Segment Start: RECORDS SUPPLIED

(* ===== verification/BlockDecision.v ===== *)
(** * What [validate_transaction_block_] decides

    The verdict is [block_valid] and no negative balance, for every division of the
    block and every interleaving, unless a cancellation of the block names a pair that
    is not listed and its error leaves the validation; and an accepted block has one
    result: accounts, marked and waiting offers and executed supply do not depend on
    the order. *)
From stdpp Require Import base gmap list strings.
From S2P Require Import Prelude Types PriceArith Offers Clearing Asset SeqTracker Accounts AccountLmdb Database DbView SerialManager TxProcessor TxAtomicity BlockAssembly BlockValidator ValidationEffects ValidationProps BlockValidation BlockVerdict BlockMerging.

(** ** The executed supply *)
Definition executed_supply (n : nat) (l : list (nat * Offer)) : Z :=
  sum_by (fun p => if decide (p.1 = n) then FractionalAsset.from_integral (amount p.2) else 0) l.

Lemma put_executed_sum n l z : u128 (put_executed n l z) = u128 (z + executed_supply n l).
Proof.
  induction l as [|[j o] l IH] using rev_ind; [cbn; by rewrite Z.add_0_r|].
  unfold executed_supply. rewrite put_executed_snoc, sum_by_app, sum_by_cons, sum_by_nil. fold (executed_supply n l). cbn [fst snd].
  destruct (decide (j = n)); [|rewrite IH; f_equal; lia]. rewrite FractionalAsset.add_mod. unfold u128 in *.
  rewrite Zmod_mod, <- Zplus_mod_idemp_l, IH, Zplus_mod_idemp_l. f_equal. lia.
Qed.
Lemma add_stats_at s t n : u128 (stat_at (add_stats s t) n) = u128 (stat_at s n + stat_at t n).
Proof.
  unfold stat_at, add_stats. rewrite list_lookup_imap. set (g := s ++ _).
  assert (Hg : default 0 (g !! n) = default 0 (s !! n)).
  { unfold g. destruct (decide (n < length s)%nat); [by rewrite lookup_app_l|].
    rewrite lookup_app_r, (lookup_ge_None_2 s) by lia. destruct (replicate _ _ !! _) eqn:E; [|done]. by apply lookup_replicate in E as [-> _]. }
  rewrite <- Hg. destruct (g !! n) as [x|] eqn:E; cbn [fmap option_fmap option_map].
  - destruct (t !! n) as [y|]; cbn [default from_option]; unfold id; [|by rewrite Z.add_0_r].
    rewrite FractionalAsset.add_mod. unfold u128. by rewrite Zmod_mod.
  - rewrite (lookup_ge_None_2 t); [done|]. apply lookup_ge_None in E. unfold g in E. rewrite length_app, length_replicate in E. lia.
Qed.
Lemma merged_stats_at {A} (f : A -> list Z) l s n :
  u128 (stat_at (foldl (fun s w => add_stats s (f w)) s l) n) = u128 (stat_at s n + sum_by (fun w => stat_at (f w) n) l).
Proof.
  revert s. induction l as [|w l IH]; intros s; [cbn [foldl]; by rewrite sum_by_nil, Z.add_0_r|]. cbn [foldl]. rewrite IH, sum_by_cons.
  unfold u128. rewrite <- Zplus_mod_idemp_l. change (stat_at (add_stats s (f w)) n mod 2 ^ 128) with (u128 (stat_at (add_stats s (f w)) n)).
  rewrite add_stats_at. unfold u128. rewrite Zplus_mod_idemp_l. f_equal. lia.
Qed.
Lemma executed_supply_app n l l' : executed_supply n (l ++ l') = executed_supply n l + executed_supply n l'.
Proof. apply sum_by_app. Qed.

(** ** Valid accounts *)
Section Accounts.
Context {T : Type} `{SequenceTracker T}.
Implicit Types a : UserAccount.t T.
Lemma in_valid_state_spec a :
  UserAccount.in_valid_state a = true <-> forall n, 0 <= RevertableAsset.available (UserAccount.asset_of a n).
Proof.
  unfold UserAccount.in_valid_state. rewrite andb_true_iff, !forallb_forall. unfold RevertableAsset.in_valid_state, UserAccount.asset_of. split.
  - intros [H1' H2'] n. destruct (decide _).
    + destruct (UserAccount.owned_assets a !! n) as [x|] eqn:E; cbn; [|done]. apply Z.leb_le, H1', list_elem_of_In. by eapply list_elem_of_lookup_2.
    + destruct (UserAccount.uncommitted_assets a !! _) as [x|] eqn:E; cbn; [|done]. apply Z.leb_le, H2', list_elem_of_In. by eapply list_elem_of_lookup_2.
  - intros Hn. split; intros x [k Hk]%list_elem_of_In%list_elem_of_lookup; apply Z.leb_le.
    + specialize (Hn k). rewrite decide_True in Hn by (by eapply lookup_lt_Some). by rewrite Hk in Hn.
    + specialize (Hn (length (UserAccount.owned_assets a) + k)%nat). rewrite decide_False in Hn by lia.
      replace (length (UserAccount.owned_assets a) + k - length (UserAccount.owned_assets a))%nat with k in Hn by lia. by rewrite Hk in Hn.
Qed.
End Accounts.

Section Decision.
Context {T : Type} `{SequenceTrackerRefines T}.
Context {CT : Type} `{MerkleTrie AccountCommitment CT}.
Context {L : Type} `{LMDBInstance L}.
Context {LG : Type} `{ModifiedAccounts LG}.
Context {TR : Type} `{OfferTrie TR} {M : Type} `{MainManager TR M} `{!MainManagerLaws TR M} `{!MainManagerMergeLaws TR M} `{BigEndian}.
Variable sig_check : Transaction -> list Z -> PublicKey -> bool.
Variable check_sigs : bool.
Variable checker : OrderbookStateCommitmentChecker.
Abbreviation DB := (MemoryDatabase.t T CT L).
Abbreviation Worker := (BlockValidator.Worker (LG := LG) (TR := TR)).
Implicit Types (db : DB) (m : M) (e : Effect) (ws : list Worker).

(** ** The final check *)
Section Final.
Variables (db0 : DB) (m0 : M).
Hypothesis db0_ok : db_ok db0.
Hypothesis db0_valid : Forall (fun a => UserAccount.in_valid_state a = true) (MemoryDatabase.database db0).
Hypothesis no_new_accounts : MemoryDatabase.uncommitted_db db0 = [].
Abbreviation effects0 := (effects sig_check check_sigs checker db0 m0).
Abbreviation clean0 := (clean sig_check check_sigs checker db0 m0).

Lemma shifted_balance d (a b : UserAccount.t T) n :
  acct_shift d a b -> RevertableAsset.available (UserAccount.asset_of b n) = i64 (RevertableAsset.available (UserAccount.asset_of a n) + d n).
Proof. intros [_ _ _ Hs]. rewrite Hs. cbn. i64_solve. Qed.
Lemma new_balance d id pk (b : UserAccount.t T) n :
  acct_shift d (UserAccount.new id pk) b -> RevertableAsset.available (UserAccount.asset_of b n) = i64 (d n).
Proof. intros Hs. rewrite (shifted_balance _ _ _ _ Hs). unfold UserAccount.asset_of. cbn. by rewrite lookup_nil. Qed.

Lemma moved_by_concat mines p n : moved_by (effects0 (concat mines)) p n = sum_by (fun mine => moved_by (effects0 mine) p n) mines.
Proof.
  unfold moved_by, effects. induction mines as [|x l IH]; [done|]. cbn [concat]. rewrite omap_app, sum_by_app, sum_by_cons. by rewrite IH.
Qed.

Lemma dirty_accounts_elem (ws : list Worker) id : id ∈ dirty_accounts ws <-> Exists (fun w => id ∈ log_accounts (wk_log w)) ws.
Proof.
  unfold dirty_accounts. rewrite elem_of_elements, elem_of_union_list, Exists_exists. split.
  - by intros (s & (w & -> & Hw)%list_elem_of_fmap & Hid); exists w.
  - intros (w & Hw & Hid). exists (log_accounts (wk_log w)). split; [|done]. by apply (list_elem_of_fmap_2 (fun w => log_accounts (wk_log w))).
Qed.

(** The accounts with a changed balance are in the merged log. *)
Lemma changed_logged mines ws j n :
  Forall2 clean0 mines ws -> moved_by (effects0 (concat mines)) (DbPtr j) n <> 0 ->
  exists id, MemoryDatabase.lookup_user db0 id = Some j /\ id ∈ dirty_accounts ws.
Proof.
  intros Hc Hne. setoid_rewrite dirty_accounts_elem. rewrite moved_by_concat in Hne.
  induction Hc as [|mine w mines ws [_ _ _ _ _ Hl] Hc IH]; [done|]. rewrite sum_by_cons in Hne.
  destruct (decide (moved_by (effects0 mine) (DbPtr j) n = 0)) as [E|E].
  - destruct IH as (id & Hid & Hin); [lia|]. exists id. split; [done|]. by apply Exists_cons_tl.
  - destruct (Hl j n E) as (id & Hid & Hin). exists id. split; [done|]. by apply Exists_cons_hd.
Qed.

Segment End: RECORDS SUPPLIED

If a line in the records contains the string "induction", include it in the count; report that count alone.

4